PROBLEM TO WORK ON: From the line below that contains "destruct (filter _ _); [by" to the line that contains "match lowest_range d with", repeat every line exactly, both ends included, and nothing else.

SOURCE DATA:

◇ ◇ ◇

(* ===== verification/RepoProps.v ===== *)
(** * Properties of the control plane's database *)
From S2P Require Import Prelude Ip IpProps Repo.
Local Open Scope Z_scope.

(** ** Queries *)

Lemma find_row_Some {A} (p : A -> bool) t id r : find_row p t = Some (id, r) -> t !! id = Some r /\ p r = true.
Proof.
  unfold find_row. intros H. assert (Hi : (id, r) ∈ filter (fun kv : Z * A => p kv.2 = true) (map_to_list t)).
  { destruct (filter _ _); [done|]. injection H as ->. by left. }
  apply list_elem_of_filter in Hi as [Hp Hi]. split; [by apply elem_of_map_to_list|done].
Qed.
Lemma find_row_None {A} (p : A -> bool) t id r : find_row p t = None -> t !! id = Some r -> p r = false.
Proof.
  unfold find_row. intros H Hr. destruct (p r) eqn:Ep; [|done]. exfalso.
  assert (Hi : (id, r) ∈ filter (fun kv : Z * A => p kv.2 = true) (map_to_list t)).
  { apply list_elem_of_filter. split; [done|]. by apply elem_of_map_to_list. }
  destruct (filter _ _); [by apply not_elem_of_nil in Hi|done].
Qed.
Lemma has_row_false {A} (p : A -> bool) t : has_row p t = false -> forall id r, t !! id = Some r -> p r = false.
Proof. unfold has_row. destruct (find_row p t) eqn:E; [done|]. intros _ id r. by apply find_row_None. Qed.
Lemma has_row_true {A} (p : A -> bool) t : has_row p t = true -> exists id r, t !! id = Some r /\ p r = true.
Proof. unfold has_row. destruct (find_row p t) as [[id r]|] eqn:E; [|done]. intros _. exists id, r. by apply find_row_Some. Qed.

Lemma next_id_above {A} (t : gmap Z A) id : is_Some (t !! id) -> id < next_id t.
Proof.
  unfold next_id. revert id. apply (map_fold_weak_ind (fun n t => forall id, is_Some (t !! id) -> id < 1 + n)).
  - intros id [x Hx]. by rewrite lookup_empty in Hx.
  - intros i x m n Hi IH id Hid. destruct (decide (i = id)) as [->|Hne]; [lia|].
    rewrite lookup_insert_ne in Hid by done. specialize (IH id Hid). lia.
Qed.
Lemma next_id_fresh {A} (t : gmap Z A) : t !! next_id t = None.
Proof. destruct (t !! next_id t) eqn:E; [|done]. pose proof (next_id_above t (next_id t) ltac:(by rewrite E)). lia. Qed.

Lemma lowest_range_spec d :
  match lowest_range d with
  | Some (id, (a, b)) => d !! id = Some (a, b) /\ forall j c e, d !! j = Some (c, e) -> a <= c
  | None => d = ∅
  end.
Proof.
  unfold lowest_range. set (f := fun best kv => _).
  assert (H : forall l acc, match foldl f acc l with
    | Some (id, (a, b)) => ((id, (a, b)) ∈ l \/ acc = Some (id, (a, b))) /\
        (forall kv, kv ∈ l -> a <= kv.2.1) /\ (forall kv, acc = Some kv -> a <= kv.2.1)
    | None => l = [] /\ acc = None end).
  { induction l as [|[i [c e]] l IH]; intros acc.
    - cbn. destruct acc as [[id [a b]]|]; [|done]. split; [by right|]. split; [intros kv Hk; by apply not_elem_of_nil in Hk|].
      intros kv [= <-]. cbn. lia.
    - cbn [foldl]. specialize (IH (f acc (i, (c, e)))). destruct (foldl f (f acc (i, (c, e))) l) as [[id [a b]]|].
      + destruct IH as (I1 & I2 & I3). unfold f in I1, I3. destruct acc as [[i0 [c0 e0]]|]; cbn in I1, I3.
        * destruct (c <? c0) eqn:Ec; bool_hyps; (split; [|split]).
          -- destruct I1 as [I1|[= -> -> ->]]; left; [by right|by left].
          -- intros kv [->|Hk]%elem_of_cons; [by apply (I3 _ eq_refl)|by apply I2].
          -- intros kv [= <-]. specialize (I3 _ eq_refl). cbn in *. lia.
          -- destruct I1 as [I1|I1]; [left; by right|by right].
          -- intros kv [->|Hk]%elem_of_cons; [specialize (I3 _ eq_refl); cbn in *; lia|by apply I2].
          -- intros kv [= <-]. by apply (I3 _ eq_refl).
        * split; [|split]; [destruct I1 as [I1|[= -> -> ->]]; left; [by right|by left]| |done].
          intros kv [->|Hk]%elem_of_cons; [by apply (I3 _ eq_refl)|by apply I2].
      + destruct IH as [_ IH]. unfold f in IH. by destruct acc as [?|]; [destruct (_ <? _)|]. }
  specialize (H (map_to_list d) None). destruct (foldl f None (map_to_list d)) as [[id [a b]]|].
  - destruct H as ([H1|H1] & H2 & _); [|done]. apply elem_of_map_to_list in H1. split; [done|].
    intros j c e Hj. apply (H2 (j, (c, e))). by apply elem_of_map_to_list.
  - destruct H as [H _]. by apply map_to_list_empty_iff.
Qed.

(** ** Invariants kept by transactions *)

Definition keeps {A} (I : database -> Prop) (f : tx A) : Prop := forall db a db', I db -> f db = Ok (a, db') -> I db'.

◇ ◇ ◇

TASK RESPONSE:
  destruct (filter _ _); [by apply not_elem_of_nil in Hi|done].
Qed.
Lemma has_row_false {A} (p : A -> bool) t : has_row p t = false -> forall id r, t !! id = Some r -> p r = false.
Proof. unfold has_row. destruct (find_row p t) eqn:E; [done|]. intros _ id r. by apply find_row_None. Qed.
Lemma has_row_true {A} (p : A -> bool) t : has_row p t = true -> exists id r, t !! id = Some r /\ p r = true.
Proof. unfold has_row. destruct (find_row p t) as [[id r]|] eqn:E; [|done]. intros _. exists id, r. by apply find_row_Some. Qed.

Lemma next_id_above {A} (t : gmap Z A) id : is_Some (t !! id) -> id < next_id t.
Proof.
  unfold next_id. revert id. apply (map_fold_weak_ind (fun n t => forall id, is_Some (t !! id) -> id < 1 + n)).
  - intros id [x Hx]. by rewrite lookup_empty in Hx.
  - intros i x m n Hi IH id Hid. destruct (decide (i = id)) as [->|Hne]; [lia|].
    rewrite lookup_insert_ne in Hid by done. specialize (IH id Hid). lia.
Qed.
Lemma next_id_fresh {A} (t : gmap Z A) : t !! next_id t = None.
Proof. destruct (t !! next_id t) eqn:E; [|done]. pose proof (next_id_above t (next_id t) ltac:(by rewrite E)). lia. Qed.

Lemma lowest_range_spec d :
  match lowest_range d with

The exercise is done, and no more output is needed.